**Instructions to follow**
Each record must be repeated exactly. None may be dropped.

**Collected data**
(** A record that is published is read back as it was, less the candidates
    no session can use; what is read, from whatever text, is a record within
    every bound and of usable candidates only; and what can be published is
    the records that keep to the rules and whose text is short enough. *)
Theorem presence_roundtrip :
  (∀ r s, encode r = Ok s → length (fingerprint r) = 32 → str_len (b64_encode (fingerprint r)) = 44 →
     b64_decode (b64_encode (fingerprint r)) = Ok (fingerprint r) → json_read s = Ok (wire_value r) →
     decode s = Ok (usable r))
  ∧ (∀ s r, decode s = Ok r →
       str_len s ≤ 512 ∧ record_ok r ∧ length (fingerprint r) = 32
       ∧ Forall (λ c, usable_candidate c = true) (candidates r) ∧ usable r = r)
  ∧ ∀ r, (∃ s, encode r = Ok s) ↔ record_ok r ∧ str_len (wire_text r) ≤ 512.
Proof.
  split; [apply decode_encode|]. split.
  - intros s r Hd. destruct (decode_within s r Hd) as (H1 & H2 & H3 & H4). split_and!; try done.
    unfold usable. rewrite all_usable by done. by destruct r.
  - intros r. unfold encode. rewrite <- check_spec. destruct (check r) as [[]|e]; cbn; [|naive_solver].
    unfold MAX_BYTES. case_bool_decide; naive_solver lia.
Qed.
End facts.
End PresenceFacts.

**Solved problem**
(** A record that is published is read back as it was, less the candidates
    no session can use; what is read, from whatever text, is a record within
    every bound and of usable candidates only; and what can be published is
    the records that keep to the rules and whose text is short enough. *)
Theorem presence_roundtrip :
  (∀ r s, encode r = Ok s → length (fingerprint r) = 32 → str_len (b64_encode (fingerprint r)) = 44 →
     b64_decode (b64_encode (fingerprint r)) = Ok (fingerprint r) → json_read s = Ok (wire_value r) →
     decode s = Ok (usable r))
  ∧ (∀ s r, decode s = Ok r →
       str_len s ≤ 512 ∧ record_ok r ∧ length (fingerprint r) = 32
       ∧ Forall (λ c, usable_candidate c = true) (candidates r) ∧ usable r = r)
  ∧ ∀ r, (∃ s, encode r = Ok s) ↔ record_ok r ∧ str_len (wire_text r) ≤ 512.
Proof.
  split; [apply decode_encode|]. split.
  - intros s r Hd. destruct (decode_within s r Hd) as (H1 & H2 & H3 & H4). split_and!; try done.
    unfold usable. rewrite all_usable by done. by destruct r.
  - intros r. unfold encode. rewrite <- check_spec. destruct (check r) as [[]|e]; cbn; [|naive_solver].
    unfold MAX_BYTES. case_bool_decide; naive_solver lia.
Qed.
End facts.
End PresenceFacts.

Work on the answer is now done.